◆ **REQUIREMENT**:
Could you retype every line of the data underneath without altering anything?

◆ **Saved data entries**:
%%

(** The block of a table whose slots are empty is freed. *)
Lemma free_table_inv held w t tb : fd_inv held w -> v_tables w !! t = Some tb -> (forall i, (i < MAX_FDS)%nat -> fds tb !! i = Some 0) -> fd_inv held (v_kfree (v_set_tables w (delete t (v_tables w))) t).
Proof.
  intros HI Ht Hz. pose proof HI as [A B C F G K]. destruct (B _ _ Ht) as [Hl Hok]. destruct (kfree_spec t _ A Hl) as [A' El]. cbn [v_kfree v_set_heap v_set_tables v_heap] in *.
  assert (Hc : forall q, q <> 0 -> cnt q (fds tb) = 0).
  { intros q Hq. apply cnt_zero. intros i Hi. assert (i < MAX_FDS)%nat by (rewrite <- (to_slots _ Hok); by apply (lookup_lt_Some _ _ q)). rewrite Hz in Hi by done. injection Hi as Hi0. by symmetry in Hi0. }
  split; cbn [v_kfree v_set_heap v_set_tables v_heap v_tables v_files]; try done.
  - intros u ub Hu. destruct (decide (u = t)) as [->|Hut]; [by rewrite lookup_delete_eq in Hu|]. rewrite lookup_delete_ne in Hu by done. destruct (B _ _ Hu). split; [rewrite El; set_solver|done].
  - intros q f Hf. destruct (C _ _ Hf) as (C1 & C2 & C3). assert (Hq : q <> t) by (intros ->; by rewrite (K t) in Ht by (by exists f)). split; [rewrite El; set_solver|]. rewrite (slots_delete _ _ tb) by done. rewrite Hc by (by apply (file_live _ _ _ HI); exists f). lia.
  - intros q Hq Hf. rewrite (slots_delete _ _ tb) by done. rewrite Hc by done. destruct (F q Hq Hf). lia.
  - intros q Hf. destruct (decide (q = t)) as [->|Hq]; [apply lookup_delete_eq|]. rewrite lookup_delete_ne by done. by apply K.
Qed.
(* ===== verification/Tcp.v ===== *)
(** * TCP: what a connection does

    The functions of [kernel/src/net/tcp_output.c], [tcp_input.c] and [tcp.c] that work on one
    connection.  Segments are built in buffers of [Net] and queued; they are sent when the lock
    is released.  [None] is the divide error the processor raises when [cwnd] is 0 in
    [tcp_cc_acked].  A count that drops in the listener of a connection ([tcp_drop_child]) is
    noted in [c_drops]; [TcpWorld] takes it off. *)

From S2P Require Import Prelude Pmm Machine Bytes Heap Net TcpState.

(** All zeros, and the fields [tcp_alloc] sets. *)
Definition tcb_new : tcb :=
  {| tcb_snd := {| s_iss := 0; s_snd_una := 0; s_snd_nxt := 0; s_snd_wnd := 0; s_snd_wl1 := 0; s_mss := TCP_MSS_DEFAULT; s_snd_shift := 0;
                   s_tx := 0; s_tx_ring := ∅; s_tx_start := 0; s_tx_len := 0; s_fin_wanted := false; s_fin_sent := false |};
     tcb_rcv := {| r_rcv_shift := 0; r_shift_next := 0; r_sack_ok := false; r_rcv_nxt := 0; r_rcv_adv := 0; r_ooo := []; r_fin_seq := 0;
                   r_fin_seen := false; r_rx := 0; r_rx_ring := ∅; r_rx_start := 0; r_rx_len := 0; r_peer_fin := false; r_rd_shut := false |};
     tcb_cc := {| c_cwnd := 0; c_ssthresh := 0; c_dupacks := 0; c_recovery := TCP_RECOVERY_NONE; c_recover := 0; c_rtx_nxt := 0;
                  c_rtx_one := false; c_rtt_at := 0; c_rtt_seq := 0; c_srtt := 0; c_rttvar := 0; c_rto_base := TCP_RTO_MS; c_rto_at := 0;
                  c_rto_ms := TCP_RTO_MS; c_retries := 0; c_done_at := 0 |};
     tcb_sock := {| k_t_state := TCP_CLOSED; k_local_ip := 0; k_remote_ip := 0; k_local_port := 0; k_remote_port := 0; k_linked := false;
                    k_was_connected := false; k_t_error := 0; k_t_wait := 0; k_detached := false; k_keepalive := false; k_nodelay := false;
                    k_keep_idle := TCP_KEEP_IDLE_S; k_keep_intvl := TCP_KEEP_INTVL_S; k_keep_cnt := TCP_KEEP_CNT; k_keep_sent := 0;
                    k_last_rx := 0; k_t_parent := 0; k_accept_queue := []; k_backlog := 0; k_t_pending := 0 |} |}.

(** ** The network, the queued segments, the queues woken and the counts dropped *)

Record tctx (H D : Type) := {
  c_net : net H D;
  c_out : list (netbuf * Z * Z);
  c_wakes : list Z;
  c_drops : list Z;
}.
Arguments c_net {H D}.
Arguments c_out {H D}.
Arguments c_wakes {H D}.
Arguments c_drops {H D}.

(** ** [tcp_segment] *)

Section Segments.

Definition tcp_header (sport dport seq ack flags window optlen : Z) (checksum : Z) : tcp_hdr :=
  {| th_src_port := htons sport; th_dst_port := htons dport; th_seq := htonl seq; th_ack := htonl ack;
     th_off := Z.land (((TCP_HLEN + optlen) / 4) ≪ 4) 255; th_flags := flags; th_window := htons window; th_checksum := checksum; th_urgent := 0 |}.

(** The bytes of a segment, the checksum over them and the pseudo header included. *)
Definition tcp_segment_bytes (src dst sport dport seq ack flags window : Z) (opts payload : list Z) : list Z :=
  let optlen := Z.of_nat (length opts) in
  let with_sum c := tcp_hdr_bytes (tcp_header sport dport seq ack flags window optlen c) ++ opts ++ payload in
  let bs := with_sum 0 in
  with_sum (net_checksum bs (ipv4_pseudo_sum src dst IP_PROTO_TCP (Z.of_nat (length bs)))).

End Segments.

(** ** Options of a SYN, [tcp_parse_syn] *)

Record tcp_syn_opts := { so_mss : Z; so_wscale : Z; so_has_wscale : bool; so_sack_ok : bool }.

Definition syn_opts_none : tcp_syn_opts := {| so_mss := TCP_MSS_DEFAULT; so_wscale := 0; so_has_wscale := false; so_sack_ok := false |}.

%%

◆ **RESPONSE TO THE EXERCISE**:
(** The block of a table whose slots are empty is freed. *)
Lemma free_table_inv held w t tb : fd_inv held w -> v_tables w !! t = Some tb -> (forall i, (i < MAX_FDS)%nat -> fds tb !! i = Some 0) -> fd_inv held (v_kfree (v_set_tables w (delete t (v_tables w))) t).
Proof.
  intros HI Ht Hz. pose proof HI as [A B C F G K]. destruct (B _ _ Ht) as [Hl Hok]. destruct (kfree_spec t _ A Hl) as [A' El]. cbn [v_kfree v_set_heap v_set_tables v_heap] in *.
  assert (Hc : forall q, q <> 0 -> cnt q (fds tb) = 0).
  { intros q Hq. apply cnt_zero. intros i Hi. assert (i < MAX_FDS)%nat by (rewrite <- (to_slots _ Hok); by apply (lookup_lt_Some _ _ q)). rewrite Hz in Hi by done. injection Hi as Hi0. by symmetry in Hi0. }
  split; cbn [v_kfree v_set_heap v_set_tables v_heap v_tables v_files]; try done.
  - intros u ub Hu. destruct (decide (u = t)) as [->|Hut]; [by rewrite lookup_delete_eq in Hu|]. rewrite lookup_delete_ne in Hu by done. destruct (B _ _ Hu). split; [rewrite El; set_solver|done].
  - intros q f Hf. destruct (C _ _ Hf) as (C1 & C2 & C3). assert (Hq : q <> t) by (intros ->; by rewrite (K t) in Ht by (by exists f)). split; [rewrite El; set_solver|]. rewrite (slots_delete _ _ tb) by done. rewrite Hc by (by apply (file_live _ _ _ HI); exists f). lia.
  - intros q Hq Hf. rewrite (slots_delete _ _ tb) by done. rewrite Hc by done. destruct (F q Hq Hf). lia.
  - intros q Hf. destruct (decide (q = t)) as [->|Hq]; [apply lookup_delete_eq|]. rewrite lookup_delete_ne by done. by apply K.
Qed.
(* ===== verification/Tcp.v ===== *)
(** * TCP: what a connection does

    The functions of [kernel/src/net/tcp_output.c], [tcp_input.c] and [tcp.c] that work on one
    connection.  Segments are built in buffers of [Net] and queued; they are sent when the lock
    is released.  [None] is the divide error the processor raises when [cwnd] is 0 in
    [tcp_cc_acked].  A count that drops in the listener of a connection ([tcp_drop_child]) is
    noted in [c_drops]; [TcpWorld] takes it off. *)

From S2P Require Import Prelude Pmm Machine Bytes Heap Net TcpState.

(** All zeros, and the fields [tcp_alloc] sets. *)
Definition tcb_new : tcb :=
  {| tcb_snd := {| s_iss := 0; s_snd_una := 0; s_snd_nxt := 0; s_snd_wnd := 0; s_snd_wl1 := 0; s_mss := TCP_MSS_DEFAULT; s_snd_shift := 0;
                   s_tx := 0; s_tx_ring := ∅; s_tx_start := 0; s_tx_len := 0; s_fin_wanted := false; s_fin_sent := false |};
     tcb_rcv := {| r_rcv_shift := 0; r_shift_next := 0; r_sack_ok := false; r_rcv_nxt := 0; r_rcv_adv := 0; r_ooo := []; r_fin_seq := 0;
                   r_fin_seen := false; r_rx := 0; r_rx_ring := ∅; r_rx_start := 0; r_rx_len := 0; r_peer_fin := false; r_rd_shut := false |};
     tcb_cc := {| c_cwnd := 0; c_ssthresh := 0; c_dupacks := 0; c_recovery := TCP_RECOVERY_NONE; c_recover := 0; c_rtx_nxt := 0;
                  c_rtx_one := false; c_rtt_at := 0; c_rtt_seq := 0; c_srtt := 0; c_rttvar := 0; c_rto_base := TCP_RTO_MS; c_rto_at := 0;
                  c_rto_ms := TCP_RTO_MS; c_retries := 0; c_done_at := 0 |};
     tcb_sock := {| k_t_state := TCP_CLOSED; k_local_ip := 0; k_remote_ip := 0; k_local_port := 0; k_remote_port := 0; k_linked := false;
                    k_was_connected := false; k_t_error := 0; k_t_wait := 0; k_detached := false; k_keepalive := false; k_nodelay := false;
                    k_keep_idle := TCP_KEEP_IDLE_S; k_keep_intvl := TCP_KEEP_INTVL_S; k_keep_cnt := TCP_KEEP_CNT; k_keep_sent := 0;
                    k_last_rx := 0; k_t_parent := 0; k_accept_queue := []; k_backlog := 0; k_t_pending := 0 |} |}.

(** ** The network, the queued segments, the queues woken and the counts dropped *)

Record tctx (H D : Type) := {
  c_net : net H D;
  c_out : list (netbuf * Z * Z);
  c_wakes : list Z;
  c_drops : list Z;
}.
Arguments c_net {H D}.
Arguments c_out {H D}.
Arguments c_wakes {H D}.
Arguments c_drops {H D}.

(** ** [tcp_segment] *)

Section Segments.

Definition tcp_header (sport dport seq ack flags window optlen : Z) (checksum : Z) : tcp_hdr :=
  {| th_src_port := htons sport; th_dst_port := htons dport; th_seq := htonl seq; th_ack := htonl ack;
     th_off := Z.land (((TCP_HLEN + optlen) / 4) ≪ 4) 255; th_flags := flags; th_window := htons window; th_checksum := checksum; th_urgent := 0 |}.

(** The bytes of a segment, the checksum over them and the pseudo header included. *)
Definition tcp_segment_bytes (src dst sport dport seq ack flags window : Z) (opts payload : list Z) : list Z :=
  let optlen := Z.of_nat (length opts) in
  let with_sum c := tcp_hdr_bytes (tcp_header sport dport seq ack flags window optlen c) ++ opts ++ payload in
  let bs := with_sum 0 in
  with_sum (net_checksum bs (ipv4_pseudo_sum src dst IP_PROTO_TCP (Z.of_nat (length bs)))).

End Segments.

(** ** Options of a SYN, [tcp_parse_syn] *)

Record tcp_syn_opts := { so_mss : Z; so_wscale : Z; so_has_wscale : bool; so_sack_ok : bool }.

Definition syn_opts_none : tcp_syn_opts := {| so_mss := TCP_MSS_DEFAULT; so_wscale := 0; so_has_wscale := false; so_sack_ok := false |}.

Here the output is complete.